A couple of things to watch for, superchlorinating (what is sometimes called “shock”, although shock comes in non-chlorine forms as well, so I don’t use that term here), which is done to free up combined chlorine. In those cases, the chlorine level can easily reach 30 ppm or even higher. Also, when a pool gets too alkaline, pool owners pour in muriatic acid. While I’m sure that dilutes pretty quickly, you certainly want to wait many hours after an application, as that is some of the nastiest stuff around. Finally, without a test kit, it’s going to be really hard to tell whether the pool is well balanced, or deadly as hell, just by looking at it. There are many ways of achieving clear, sparkling water, some of which aren’t really conducive to making it safe for drinking.
There are a variety of other chemicals that are used for various purposes (sometimes simply because the pool supplier said it was needed), but the above are the basics that you can expect in most pools.
I’ll let people who know about those things actually answer whether this all means that you can drink it or not.
I forgot to mention the salt issue mentioned above. If the pool uses a salt chlorination system (not common, but not particular rare either), the water will indeed have salt in it, but typically in the 2500 ppm range, which is probably 5-7% of the concentration found in ocean water. You can also tell if they have this system pretty easily, as it is typically inserted into the visible plumbing near the pump.
Your stomach is already full of muriatic acid.
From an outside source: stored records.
(** ** Somebody can go on *)

Definition active c (h : nat) (b : CacheBlock L) : Prop :=
  match cb_phase b with LoadDone => False | LoadWait => h ∈ bc_woken c | _ => True end.

Definition lively c : Prop := sl_waiters (bc_limiter c) ≠ [] → ∃ h b, bc_heap c !! h = Some b ∧ active c h b.

Lemma lively_wakes c c' : lively c → wakes_only c c' → lively c'.
Proof.
  intros Hl [W1 W2 W3] Hw. destruct (Hl (W1 Hw)) as (h & b & Hb & Ha). destruct (W2 h b Hb) as (b' & Hb' & Ep).
  exists h, b'. split; [done|]. unfold active in *. rewrite Ep. destruct (cb_phase b); auto.
Qed.

(** A task that moves on to a phase it can leave. *)
Lemma lively_goto c h p b : bc_heap c !! h = Some b → p ≠ LoadDone → p ≠ LoadWait → lively (goto h p c).
Proof.
  intros Hb H1 H2 _. exists h, (set_phase p b). split; [cbn; by rewrite list_lookup_alter_eq, Hb|]. unfold active. cbn. by destruct p.
Qed.

Context (source : S3ObjectMetadata → DataBlockIndex → result ObjectError bytes → Prop) (max_size : Z) (Hmax : 0 < max_size < 2 ^ 62).

(** When every block that rests is off the lists, whoever holds permits is not done. *)
Lemma evicted_lively c :
  cache_ok source max_size c → steady max_size c → settled None c →
  (sl_waiters (bc_limiter c) ≠ [] → ∀ i sh, bc_shards c !! i = Some sh → lru_iter (V := unit) (sh_lru sh) = []) → lively c.
Proof.
  intros Hc Hst Hs He Hw. destruct (st_wake _ _ Hst Hw) as (h & b & Hb & Hm). exists h, b. split; [done|].
  destruct Hm as [Hh|[Ep|Hk]]; unfold active.
  - unfold holder in Hh. apply andb_prop in Hh as [Ha Hf%negb_true_iff].
    destruct (resting (cb_phase b)) eqn:Er; [|by destruct (cb_phase b)].
    destruct (Hs h b) as [_ Hl]; [done..|]. destruct (Hl Er Hf) as (sh & Hsh & _ & Hin). rewrite (He Hw _ sh Hsh) in Hin. by apply not_elem_of_nil in Hin.
  - by rewrite Ep.
  - destruct (proj1 (co_queued _ _ _ Hc h)) as (b' & Hb' & Hq); [apply elem_of_app; by right|]. rewrite Hb in Hb'. injection Hb' as <-.
    by destruct (cb_phase b).
Qed.

Definition progress c : Prop := settled None c ∧ lively c.

Lemma settled_goto c h b p :
  settled None c → bc_heap c !! h = Some b → resting p = false → p ≠ LoadUndecoded → settled None (goto h p c).
Proof. intros Hs Hb Hr Hu. apply (settled_alter c h _ b (settled_but h c Hs) Hb). split; [done|]. cbn. by rewrite Hr. Qed.

(** The last step of a load task. *)
Lemma settled_done c h b : settled None c → bc_heap c !! h = Some b → cb_phase b = LoadCheck → settled None (goto h LoadDone c).
Proof.
  intros Hs Hb Ep. apply (settled_alter c h _ b (settled_but h c Hs) Hb). destruct (Hs h b) as [_ Hl]; [done..|].
  split; [done|]. intros _. apply Hl. by rewrite Ep.
Qed.

Lemma evict_all_lively now c c' :
  cache_ok source max_size c → steady max_size c → settled None c → evict_all now c = Some c' → progress c'.
Proof.
  intros Hc Hst Hs E. destruct (evict_all_progress max_size Hmax now c c' Hst Hs E) as (Hs' & _ & He). split; [done|].
  apply evicted_lively; [by eapply ok_evict_all|by eapply (steady_evict_all max_size Hmax)|done..].
Qed.

Lemma try_evict_progress now sid c c' :
  steady max_size c → progress c → try_evict_expired now sid c = Some c' → progress c'.
Proof.
  intros Hst [Hs Hl]. unfold try_evict_expired. destruct (bc_shards c !! _) as [sh|] eqn:Hsh; [|done]. case_match; [|by intros [= <-]].
  match goal with |- evict_shard _ ?i (with_shard _ ?f _) = _ → _ => set (c1 := with_shard i f c); intros E end.
  destruct (evict_shard_progress max_size Hmax now (shard_of sid c) c1 c') as [Hs' [W _ _]]; [| |exact E|].
  - apply steady_shards; [done|..]; cbn; intros sh'; [intros k Hsh'; by eapply (st_lru _ _ Hst)|by apply (st_nodup _ _ Hst)].
  - apply settled_shards; [done|]. by cbn.
  - split; [done|]. eapply lively_wakes; [exact Hl|]. etransitivity; [|exact W]. constructor; [done|by eauto|done].
Qed.

Lemma settled_append c b : settled None c → resting (cb_phase b) = false → cb_phase b ≠ LoadUndecoded → settled None (with_heap (λ l, l ++ [b]) c).
Proof.
  intros Hs Hr Hu h x _ [[_ Hx]|[_ <-]]%lookup_snoc_Some; [by apply (Hs h x)|]. split; [done|]. by rewrite Hr.
Qed.

Lemma promote_keys (k k' : BlockKey) (l : C) : k' ∈ (lru_iter (V := unit) l).*1 → k' ∈ (lru_iter (V := unit) (lru_promote (V := unit) k l)).*1.
Proof.
  rewrite lru_iter_promote. destruct (find_key k (lru_iter l)) as [e|] eqn:Ef; [|done]. intros (x & -> & Hx)%list_elem_of_fmap.
  apply find_key_Some in Ef as [He Ee]. cbn. destruct (decide (x.1 = k)) as [Ex|Hne]; [rewrite Ex, Ee; left|].
  right. apply list_elem_of_fmap_2, list_elem_of_filter. by split.
Qed.
Definition reader_read (start_offset end_offset max_bytes : Z) : task (result StreamError ReadDataBlock) :=
  let! ok := slice (λ w,
    let* x := w_readers w !! r in
    if negb (start_offset =? rx_next_read_offset x) then Some (w, false)
    else if rx_reading x then Some (w, false)
    else Some (with_readers (alter (λ x, set_access (w_now w) (set_reading true x)) r) w, true)) in
  if ok then
    let! res := read_with_retries 2 start_offset end_offset max_bytes in
    do! slice (λ w, Some (with_readers (alter (set_reading false) r) w, tt)) then
    Return res
  else Return (Err SE_Unexpected).

(** ** Readahead *)

(** The first slice of [try_readahead]: what to read ahead, if anything. *)
Definition plan_readahead (max_readahead_size now next_read_offset available : Z) (cache_miss : bool) (ra : ReadaheadState)
  : ReadaheadState * option (Z * Z) :=
  if sat_sub now (ra_reset_ts_ms ra) <? READAHEAD_RESET_COLD_DOWN_MS then (ra, None)
  else
    let misses := u64 (ra_cache_miss_count ra + (if cache_miss then 1 else 0)) in
    if ra_inflight ra then (mkReadahead (ra_next_offset ra) (ra_next_size ra) (ra_mark_offset ra) (ra_reset_ts_ms ra) (ra_require_reset ra) true misses, None)
    else
      let next_size := Z.min (u64 (ra_next_size ra + u64 (misses * READAHEAD_SIZE_UNIT))) max_readahead_size in
      let '(next_offset, next_size, mark_offset) :=
        if ra_require_reset ra then (0, READAHEAD_SIZE_UNIT, 0) else (ra_next_offset ra, next_size, ra_mark_offset ra) in
      let ra' next_offset mark_offset inflight := mkReadahead next_offset next_size mark_offset (ra_reset_ts_ms ra) false inflight 0 in
      if negb (next_offset <=? next_read_offset) && (next_read_offset <=? mark_offset) then (ra' next_offset mark_offset false, None)
      else
        let next_offset := if next_offset <=? next_read_offset then next_read_offset else next_offset in
        if available <? i64 (i64 next_size + READAHEAD_AVAILABLE_BYTES_THRESHOLD) then (ra' next_offset mark_offset false, None)
        else (ra' next_offset next_offset true, Some (next_offset, next_size)).
(* ===== verification/StreamReaderSound.v ===== *)
(** * What a cached read returns is right

    Under every interleaving of reads, readaheads, block loads, evictions and compactions,
    a read through the stream readers that succeeds returns exactly the records that
    [wanted] names. *)
From S2P Require Import Prelude Collections Codec ObjectStore ObjectFormat ObjectIO Metadata Tasks DataBlockCache DataBlockSafety Storage BlockCache StreamReader.

(** ** A block's share of the answer *)

Definition total_bytes (l : list StreamRecordBatch) : Z := foldr (λ r acc, size r + acc) 0 l.

(** From a record of the block on: what [get_records] takes is what [wanted] asks for. *)
Lemma take_block sid start e l2 rs z cur rem :
  record_chain sid (rs ++ l2) → (∀ r, r ∈ rs → start < last_offset r) → (∀ r, head rs = Some r → cur < last_offset r) → last rs = Some z →
  let out := records_between start (Z.min e (last_offset z)) rem rs in
  wanted e cur rem (rs ++ l2)
  = out ++ (if (e <=? last_offset z) || (rem - total_bytes out <=? 0) then [] else wanted e (last_offset z) (rem - total_bytes out) l2).
Proof.
  revert cur rem; induction rs as [|r rs IH]; intros cur rem Hc Hst Hcur Hz; [done|].
  pose proof (Hst r ltac:(left)) as Hs. specialize (Hcur r eq_refl). pose proof (rc_span _ _ Hc r ltac:(left)) as Hspan.
  assert (last_offset r ≤ last_offset z) as Hle.
  { rewrite last_cons in Hz. destruct (last rs) as [y|] eqn:Ey; [|injection Hz as ->; lia]. injection Hz as ->.
    apply last_Some_elem_of in Ey. pose proof (record_chain_after sid [] r (rs ++ l2) z Hc ltac:(apply elem_of_app; by left)).
    pose proof (rc_span _ _ Hc z ltac:(right; apply elem_of_app; by left)). lia. }
  cbn. replace (last_offset r <=? cur) with false by lia. destruct (e <=? base_offset r) eqn:Eb.
  { replace (base_offset r <? Z.min e (last_offset z)) with false by lia. cbn [andb]. replace (Z.min e (last_offset z) <=? base_offset r) with true by lia.
    cbn. replace (e <=? last_offset z) with true by lia. done. }
  replace (base_offset r <? Z.min e (last_offset z)) with true by lia. replace (start <? last_offset r) with true by lia. cbn [andb].
  replace (sat_sub rem (size r) =? 0) with (rem - size r <=? 0) by (unfold sat_sub; lia). destruct (rem - size r <=? 0) eqn:Er.
  { cbn. rewrite Z.add_0_r, Er, orb_true_r. done. }
  replace (sat_sub rem (size r)) with (rem - size r) by (unfold sat_sub; lia).
  set (out := records_between start (Z.min e (last_offset z)) (rem - size r) rs).
  change (r :: wanted e (last_offset r) (rem - size r) (rs ++ l2)
    = r :: out ++ (if (e <=? last_offset z) || (rem - (size r + total_bytes out) <=? 0) then [] else wanted e (last_offset z) (rem - (size r + total_bytes out)) l2)).
  f_equal. rewrite Z.sub_add_distr. destruct rs as [|r' rs].
  - injection Hz as <-. cbn in out. subst out. cbn [app total_bytes foldr]. rewrite Z.sub_0_r, Er, orb_false_r.
    destruct (e <=? last_offset r) eqn:Ee; [|done]. apply wanted_ended, Forall_forall. intros x Hx.
    pose proof (record_chain_after sid [] r l2 x Hc Hx). lia.
  - apply IH; [by eapply record_chain_tail|intros y Hy; apply Hst; by right| |by rewrite last_cons_cons in Hz].
    intros y [= <-]. pose proof (record_chain_after sid [] r (r' :: rs ++ l2) r' Hc ltac:(left)). pose proof (rc_span _ _ Hc r' ltac:(right; left)). lia.
Qed.

Lemma block_share sid G l1 rs l2 a z start e rem :
  record_chain sid G → G = l1 ++ rs ++ l2 → head rs = Some a → last rs = Some z → base_offset a ≤ start < last_offset z → start < e →
  let out := records_between start (Z.min e (last_offset z)) rem rs in
  wanted e start rem G
  = out ++ (if (e <=? last_offset z) || (rem - total_bytes out <=? 0) then [] else wanted e (last_offset z) (rem - total_bytes out) G).
Proof.
  intros Hc EG Ha Hz Hin He.
  assert (∀ x, x ∈ l1 → last_offset x ≤ start) as Hl1.
  { intros x Hx. destruct rs as [|a' rs]; [done|]. injection Ha as ->. rewrite EG in Hc. pose proof (record_chain_before sid l1 a (rs ++ l2) x Hc Hx). lia. }
  assert (record_chain sid (rs ++ l2)) as Hc2 by (rewrite EG in Hc; clear -Hc; induction l1 as [|x l1 IH]; [done|]; apply IH; by eapply record_chain_tail).
  assert (∀ x, x ∈ rs → last_offset x ≤ last_offset z) as Hrs.
  { intros x Hx. apply last_Some in Hz as [k ->]. apply elem_of_app in Hx as [Hx| ->%list_elem_of_singleton]; [|lia]. rewrite <- app_assoc in Hc2.
    pose proof (record_chain_before sid k z l2 x Hc2 Hx). pose proof (rc_span _ _ Hc2 z ltac:(apply elem_of_app; right; left)). lia. }
  assert (∀ rem', wanted e (last_offset z) rem' G = wanted e (last_offset z) rem' l2) as Hend.
  { intros rem'. rewrite EG, app_assoc. apply wanted_skip, Forall_forall. intros x [Hx|Hx]%elem_of_app; [specialize (Hl1 x Hx); lia|by apply Hrs]. }
  cbn zeta. rewrite Hend. rewrite EG, wanted_skip by (by apply Forall_forall). clear EG Hl1 Hend Ha.
  induction rs as [|r rs IH]; [done|]. destruct (decide (last_offset r ≤ start)) as [Hle|Hgt].
  - cbn. replace (last_offset r <=? start) with true by lia. replace (start <? last_offset r) with false by lia. rewrite andb_false_r.
    pose proof (rc_span _ _ Hc2 r ltac:(left)). replace (Z.min e (last_offset z) <=? base_offset r) with false by lia.
    destruct rs as [|r' rs]; [injection Hz as <-; lia|]. apply IH; [by rewrite last_cons_cons in Hz|by eapply record_chain_tail|].
    intros x Hx. apply Hrs. by right.
  - apply (take_block sid); [done| |by intros ? [= <-]; lia|done]. intros x [->|Hx]%elem_of_cons; [lia|].
    pose proof (record_chain_after sid [] r (rs ++ l2) x Hc2 ltac:(apply elem_of_app; by left)). pose proof (rc_span _ _ Hc2 x ltac:(right; apply elem_of_app; by left)).
    pose proof (rc_span _ _ Hc2 r ltac:(left)). lia.
Qed.

(** ** The invariant of the world *)

Section Sound.
Context {S : Type} `{!ObjectStorage S} {M : Type} `{!ObjectLookup M}.
Context {C RC : Type} `{!LruCache C BlockKey unit} `{!LruCache RC Z nat} `{!LruCacheLaws RC Z nat}.
Abbreviation world := (World S M C RC).
Implicit Types w : world.

(** The stream and its records; what a read of a block of an object may return; the
    objects the metadata plane lists. *)
Context (sid : Z) (G : list StreamRecordBatch) (HG : record_chain sid G).
Context (content : Z → DataBlockIndex → result ObjectError bytes → Prop) (listed : S3ObjectMetadata → Prop) (max_size : Z).
Lemma returns_bind {A B} (t : Task world Wait A) (g : A → Task world Wait B) w (P : A → world → Prop) (R : B → world → Prop) :
  returns t w P → (∀ a w1, calm w1 → grows w w1 → P a w1 → returns (g a) w1 (λ b w2, grows w w2 → R b w2)) → returns (bind t g) w R.
Proof.
  intros Ht Hg. apply wp_bind. eapply wp_mono; [|exact Ht]. intros a w1 (Hw1 & Hg1 & HP).
  eapply wp_mono; [|exact (Hg a w1 Hw1 Hg1 HP)]. intros b w2 (Hw2 & Hg2 & HR). assert (grows w w2) by (by etransitivity). split_and!; auto.
Qed.

Lemma returns_mono {A} (t : Task world Wait A) w (P R : A → world → Prop) : (∀ a w', grows w w' → P a w' → R a w') → returns t w P → returns t w R.
Proof. intros H. apply wp_mono. intros a w' (? & ? & ?). split_and!; auto. Qed.

(** A slice that only looks at the reader. *)
Lemma returns_look {X} (f : StreamReader → X) w (R : X → world → Prop) x lo n nr ep hold :
  calm w → at_pos w x lo n nr ep hold →
  (∀ w1 x' n', grows w w1 → (n ≤ n')%nat → (hold = true → n' = n) → at_pos w1 x' lo n' nr ep hold → rx_reading x' = rx_reading x →
     (n' = n → rs_loaded_end_offset (rx_state x') = rs_loaded_end_offset (rx_state x)) → R (f x') w1) →
  returns (slice (λ w, let* x := w_readers w !! r in Some (w, f x))) w R.
Proof.
  intros Hw Hp HR. apply returns_slice; [done|done|]. intros w1 Hw1 Hg Hk _. destruct (Hk _ _ _ _ _ _ Hp) as (x' & n' & Hn & Hh & Hp1 & Er & El).
  rewrite (ap_reader _ _ _ _ _ _ _ Hp1). exists w1, (f x'). split_and!; [done|done|done|]. by eapply HR.
Qed.

(** How far the index of the window reaches. *)
Lemma loaded_lt x x' lo n n' :
  window x lo n → window x' lo n' → (n < n')%nat → rs_loaded_end_offset (rx_state x) < rs_loaded_end_offset (rx_state x').
Proof.
  intros Hw Hw' Hlt. pose proof (wn_end _ _ _ Hw) as He. pose proof (wn_end _ _ _ Hw') as He'. pose proof (wn_range _ _ _ Hw).
  destruct (rs_last_block (rx_state x')) as [[? e']|]; [|lia]. destruct He' as (E' & _ & q & Hq & Eq). pose proof (tl_span HT _ q Hq).
  destruct (rs_last_block (rx_state x)) as [[? e]|]; [|destruct He as [_ E]; lia]. destruct He as (E & Hn0 & p & Hp & Ep).
  pose proof (tile_lt (n - 1) (n' - 1) p q ltac:(lia) Hp Hq). lia.
Qed.

(** A window that reaches beyond an offset of block [i] has block [i]. *)
Lemma loaded_reaches x lo n i p c :
  window x lo n → T !! i = Some p → within c p → c < rs_loaded_end_offset (rx_state x) → (i < n)%nat.
Proof.
  intros Hw Hp Hc Hlt. pose proof (wn_end _ _ _ Hw) as He. destruct (decide (i < n)%nat); [done|]. exfalso. pose proof (tl_span HT _ p Hp). destruct Hc.
  destruct (rs_last_block (rx_state x)) as [[? e]|]; [|destruct He as [_ E]; lia]. destruct He as (E & Hn0 & q & Hq & Eq).
  pose proof (tile_lt (n - 1) i q p ltac:(lia) Hq Hp). lia.
Qed.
It does dilute extremely rapidly.
Salt water chlorinators are just generating on site the same pool chemical(sodium hypochlorite in this case) that is found in most common swimming pool chlorinators. Since the necessary sodium chloride amount in the pool is low, I don’t see a salt chlorinator being a deal breaker in terms of drinkable water.
The acute oral LD50 for cyanuric acid is listed as 3400 mg/kg [Mouse]. I’m not a toxicologist, but at 40-50 ppm that doesn’t bother me.
I’d suck down a glass of eau de pool if I was thirsty enough.
Your stomach is designed to contain and withstand it; the path to get it there, however, is not. Ask anyone with gastric reflux disease.
True enough, but how many gallons of straight muractic are added to how many gallons of pool water?
Good grief, folks are acting like pool water and diluted chlorine are the devils own brew.
If the apoolcalipse comes, trust me, funky pool water with icky chemicals is gonna be the least of your worries.
True enough. 3/4 of the planet’s population survives on water that’s less clean/safe than your average pool.
Not to mention pools are made for swimming in, which means you’re going to get it in your eyes, in your nose (maybe sinuses), in your mouth, in your ears, all over your skin, and you are probably going to swallow a little at some point. Admittedly pool water does kill a few people when they get it into their lungs, but I’m not sure that’s the pool chemicals at work.